Grand 和 Pepe 与两位 CSAIL 首席研究员: 麻省理工学院副教授 Jacob Andreas 和 MIT 教授 Joshua Tenenbaum 共同撰写了这篇论文。他们的工作在,部分得到,麻省理工学院西格尔家族智能探索,、麻省理工学院-IBM沃森人工智能实验室, FinTechAI@CSAIL计划,斯隆研究奖学金,英特尔,空军科学研究办公室,国防高级研究项目局,海军研究办公室,和国家科学基金会的支持。他们在 4 月份的学习表征国际会议 (ICLR) 上以口头报告的形式展示了他们的论文。
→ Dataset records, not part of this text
(* ===== verification/ElevatorTest.v ===== *)
(** * machine/elevatortest.cc: the elevator self test

    One rider and one controller, each a thread, share a bank of one elevator and two floors;
    interrupts of the bank wake them through two semaphores.  A thread is stepped from one
    call on the bank or on a semaphore to the next, and these steps, the passing of time and the
    interrupts that are due interleave in every way.  Semaphores are counters here, as for
    the console.  When the rider has returned, [ElevatorSelfTest] deletes the inspector and with
    it the bank and the semaphores; what uses them after that is an error of the model. *)

From S2P Require Import Prelude SList ListHeap Elevator.

(** Where [RiderTest] is; [second] tells the second [WaitForNextRiderEvent] from the first. *)
Inductive rider_pc :=
  | RPressButton
  | RNext (second : bool)                (* [getNextRiderEvent] *)
  | RWakeup (second : bool)              (* [riderWakeup->P()] *)
  | RDirection (floor elevator : Z)
  | REnter (floor elevator : Z)
  | RPressFloor (elevator : Z)
  | RExit (floor elevator : Z)
  | RDone.

(** Where [ControllerTest] is, with three waits. *)
Inductive wait := UpButton | FloorButton | Arrival.

Inductive controller_pc :=
  | CWhere
  | CNext (w : wait)                     (* [getNextControllerEvent] *)
  | CWakeup (w : wait)                   (* [controllerWakeup->P()] *)
  | CMark
  | COpen
  | CClose (floor : Z)
  | CMove (floor : Z)
  | COpenAgain (elevator : Z)
  | CDone.

(** [ElevatorInspector] and its two threads. *)
Record ElevatorInspector := mkInspector {
  in_elevators : ElevatorBank;
  in_riderWakeup : Z;
  in_controllerWakeup : Z;
  in_rider : rider_pc;
  in_controller : controller_pc
}.

Definition ElevatorInspector_new (ticks : Z) : ElevatorInspector :=
  mkInspector (ElevatorBank_new 1 2 ticks) 0 0 RPressButton CWhere.

Definition is_event (e : PendingElevatorEvent) (ev : ElevatorEvent) (floor : Z) : bool :=
  bool_decide (pe_event e = ev) && (pe_floor e =? floor).

(** One step of the rider, thread [me]. *)
Definition RiderTest (me : Z) (s : ElevatorInspector) : result ElevatorInspector :=
  let b := in_elevators s in
  let next b k := mkInspector b (in_riderWakeup s) (in_controllerWakeup s) k (in_controller s) in
  match in_rider s with
  | RPressButton => b ← ElevatorBank_PressButton 0 Up b; Ok (next b (RNext false))
  | RNext second =>
      match ElevatorBank_getNextEvent true b with
      | (None, b) => Ok (next b (RWakeup second))
      | (Some e, b) =>
          _ ← ASSERT (is_event e DoorsOpened (if (second : bool) then 1 else 0));
          Ok (next b ((if second then RExit else RDirection) (pe_floor e) (pe_elevator e)))
      end
  | RWakeup second =>
      Ok (if 0 <? in_riderWakeup s
          then mkInspector b (in_riderWakeup s - 1) (in_controllerWakeup s) (RNext second) (in_controller s) else s)
  | RDirection floor elevator =>
      d ← ElevatorBank_getDirection elevator b; _ ← ASSERT (bool_decide (d = Up)); Ok (next b (REnter floor elevator))
  | REnter floor elevator =>
      '(ok, b) ← ElevatorBank_EnterElevator me floor elevator b; _ ← ASSERT ok; Ok (next b (RPressFloor elevator))
  | RPressFloor elevator => b ← ElevatorBank_PressFloor 1 elevator b; Ok (next b (RNext true))
  | RExit floor elevator =>
      '(ok, b) ← ElevatorBank_ExitElevator me floor elevator b; _ ← ASSERT ok; Ok (next b RDone)
  | RDone => Ok s
  end.
(* ===== verification/Switch.v ===== *)
(** * threads/switch.c, switch.h, Thread::StackAllocate: the context switch

    The assembly routines [SWITCH] and [ThreadRoot] for the Intel 386 (the host the makefiles
    choose), MIPS and the HP PA-RISC, as lists of instructions, with a semantics for the few
    instructions they use.  A state of the processor has registers, words of memory at their
    addresses and the program counter; an access to an address that is not that of a word
    is a fault.  [Thread::StackAllocate] prepares the memory of a new thread.

    Code is straight-line.  A call is recorded, and what the called function leaves behind
    when it returns is an argument of the model ([calls]); the calling convention of the
    host is the hypothesis [abi_ok] about it. *)

From S2P Require Import Prelude.

(** ** Instructions *)

Section Asm.
Context {reg : Type} `{EqDecision reg}.

Record cpu := mkCpu { c_regs : reg -> Z; c_mem : gmap Z Z; c_pc : Z }.

Inductive addr := Based (disp : Z) (base : reg) | Absolute (a : Z).

Inductive asm :=
  | Store (src : reg) (a : addr)
  | Load (a : addr) (dst : reg)
  | Move (src dst : reg)
  | Clear (dst : reg)
  | Push (src sp : reg)
  | Jump (target : reg)                (* what follows in a list is its delay slot *)
  | Return (sp : reg)                  (* of the 386: pops the program counter *)
  | Call (target : reg).

Definition set_register (r : reg) (v : Z) (regs : reg -> Z) : reg -> Z := fun r' => if decide (r' = r) then v else regs r'.

Definition address (a : addr) (regs : reg -> Z) : Z :=
  match a with Based d b => u32 (regs b + d) | Absolute a => a end.

Definition put (a v : Z) (m : gmap Z Z) : result (gmap Z Z) :=
  _ ← deref (m !! a); Ok (<[a := v]> m).

(** A call that has been made, with the state it was made in. *)
Definition trace : Type := list (Z * cpu).

Definition exec (calls : Z -> cpu -> cpu) (i : asm) (st : cpu * trace) : result (cpu * trace) :=
  let '(s, tr) := st in
  let regs := c_regs s in
  match i with
  | Store src a => m ← put (address a regs) (regs src) (c_mem s); Ok (mkCpu regs m (c_pc s), tr)
  | Load a dst => v ← deref (c_mem s !! address a regs); Ok (mkCpu (set_register dst v regs) (c_mem s) (c_pc s), tr)
  | Move src dst => Ok (mkCpu (set_register dst (regs src) regs) (c_mem s) (c_pc s), tr)
  | Clear dst => Ok (mkCpu (set_register dst 0 regs) (c_mem s) (c_pc s), tr)
  | Push src sp =>
      let a := u32 (regs sp - 4) in
      m ← put a (regs src) (c_mem s); Ok (mkCpu (set_register sp a regs) m (c_pc s), tr)
  | Jump target => Ok (mkCpu regs (c_mem s) (regs target), tr)
  | Return sp =>
      v ← deref (c_mem s !! regs sp); Ok (mkCpu (set_register sp (u32 (regs sp + 4)) regs) (c_mem s) v, tr)
  | Call target => Ok (calls (regs target) s, tr ++ [(regs target, s)])
  end.

Definition run (calls : Z -> cpu -> cpu) (code : list asm) (st : cpu * trace) : result (cpu * trace) :=
  result_fold (exec calls) code st.

(** A list of registers stored in, or loaded from, the structure at [base]. *)
Definition store_all (base : reg) (l : list (reg * Z)) : list asm := map (fun '(r, d) => Store r (Based d base)) l.
Definition load_all (base : reg) (l : list (reg * Z)) : list asm := map (fun '(r, d) => Load (Based d base) r) l.

Definition saved_in (t : Z) (l : list (reg * Z)) (regs : reg -> Z) (m : gmap Z Z) : Prop :=
  forall r d, (r, d) ∈ l -> m !! u32 (t + d) = Some (regs r).

Definition has_words (t : Z) (l : list (reg * Z)) (m : gmap Z Z) : Prop :=
  forall r d, (r, d) ∈ l -> is_Some (m !! u32 (t + d)).

Lemma put_ok a v m : is_Some (m !! a) -> put a v m = Ok (<[a := v]> m).
Proof. intros [w Hw]. unfold put. by rewrite Hw. Qed.

Lemma set_register_eq r v regs : set_register r v regs r = v.
Proof. unfold set_register. by rewrite decide_True. Qed.

Lemma set_register_ne r r' v regs : r' <> r -> set_register r v regs r' = regs r'.
Proof. intros. unfold set_register. by rewrite decide_False. Qed.

Lemma run_app calls c c' st : run calls (c ++ c') st = (st ← run calls c st; run calls c' st).
Proof. apply result_fold_app. Qed.

(** Without calls no words appear or disappear. *)
Definition no_call (i : asm) : bool := match i with Call _ => false | _ => true end.

Lemma put_dom a v m m' : put a v m = Ok m' -> dom m' = dom m.
Proof.
  unfold put. intros H. apply bind_Ok_inv in H as (w & Hw%deref_Ok & [= <-]). apply elem_of_dom_2 in Hw. set_solver.
Qed.

Lemma run_dom calls c s tr s' tr' :
  forallb no_call c = true -> run calls c (s, tr) = Ok (s', tr') -> dom (c_mem s') = dom (c_mem s).
Proof.
  unfold run. revert s tr. induction c as [|i c IH]; intros s tr Hc H; cbn [result_fold forallb] in *; [by simplify_eq|].
  apply andb_true_iff in Hc as [Hi Hc]. apply bind_Ok_inv in H as ([s1 tr1] & E & H). rewrite (IH s1 tr1 Hc H).
  destruct i; cbn [exec no_call] in *; try done; try (apply bind_Ok_inv in E as (? & E1 & E)); simplify_eq; cbn [c_mem];
    first [by eapply put_dom|done].
Qed.

(** One instruction ahead. *)
Lemma run_load calls a d v c s tr : c_mem s !! address a (c_regs s) = Some v ->
  run calls (Load a d :: c) (s, tr) = run calls c (mkCpu (set_register d v (c_regs s)) (c_mem s) (c_pc s), tr).
Proof. intros H. unfold run. cbn [result_fold exec]. by rewrite H. Qed.

Lemma run_store calls r a c s tr : is_Some (c_mem s !! address a (c_regs s)) ->
  run calls (Store r a :: c) (s, tr) = run calls c (mkCpu (c_regs s) (<[address a (c_regs s) := c_regs s r]> (c_mem s)) (c_pc s), tr).
Proof. intros H. unfold run. cbn [result_fold exec]. by rewrite put_ok. Qed.

Lemma run_return calls sp v s tr : c_mem s !! c_regs s sp = Some v ->
  run calls [Return sp] (s, tr) = Ok (mkCpu (set_register sp (u32 (c_regs s sp + 4)) (c_regs s)) (c_mem s) v, tr).
Proof. intros H. unfold run. cbn [result_fold exec]. by rewrite H. Qed.

(** Storing registers: the structure holds them, other words and the registers stay. *)
Lemma store_all_ok calls base l s tr :
  has_words (c_regs s base) l (c_mem s) -> NoDup (map (fun '(_, d) => u32 (c_regs s base + d)) l) ->
  exists m, run calls (store_all base l) (s, tr) = Ok (mkCpu (c_regs s) m (c_pc s), tr)
    /\ saved_in (c_regs s base) l (c_regs s) m
    /\ dom m = dom (c_mem s)
    /\ forall a, a ∉ map (fun '(_, d) => u32 (c_regs s base + d)) l -> m !! a = c_mem s !! a.
Proof.
  destruct s as [regs m0 pc]. cbn [c_regs c_mem c_pc]. revert m0.
  induction l as [|[r d] l IH]; intros m0 Hm Hnd.
  { exists m0. split; [done|]. split; [by intros ? ? ?%elem_of_nil|]. done. }
  cbn [map] in Hnd. apply NoDup_cons in Hnd as [Hni Hnd]. unfold run, store_all. cbn [map result_fold exec address c_regs c_mem c_pc].
  assert (Hd : is_Some (m0 !! u32 (regs base + d))) by (apply (Hm r d); left).
  rewrite put_ok by done. cbn [mbind result_bind].
  destruct (IH (<[u32 (regs base + d) := regs r]> m0)) as (m & E & Hs & Hdom & Hf).
  - intros r' d' Hin. destruct (decide (u32 (regs base + d') = u32 (regs base + d))) as [->|Hne].
    + rewrite lookup_insert_eq. eauto.
    + rewrite lookup_insert_ne by done. apply (Hm r' d'). by right.
  - done.
  - exists m. split; [exact E|]. split; [|split].
    + intros r' d' [[= -> ->]|Hin]%elem_of_cons; [|exact (Hs r' d' Hin)]. rewrite Hf by done. apply lookup_insert_eq.
    + rewrite Hdom. apply elem_of_dom in Hd. set_solver.
    + intros a [Hne Ha]%not_elem_of_cons. rewrite Hf by done. by apply lookup_insert_ne.
Qed.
Grand and Pepe wrote the paper with two CSAIL principal investigators: MIT Associate Professor Jacob Andreas and MIT Professor Joshua Tenenbaum. Their work was supported, in part, by the MIT Siegel Family Quest for Intelligence, the MIT-IBM Watson AI Lab, the FinTechAI@CSAIL initiative, a Sloan Research Fellowship, Intel, the Air Force Office of Scientific Research, the Defense Advanced Research Projects Agency, the Office of Naval Research, and the National Science Foundation. They showcased their paper as an oral presentation at the International Conference on Learning Representations (ICLR) in April.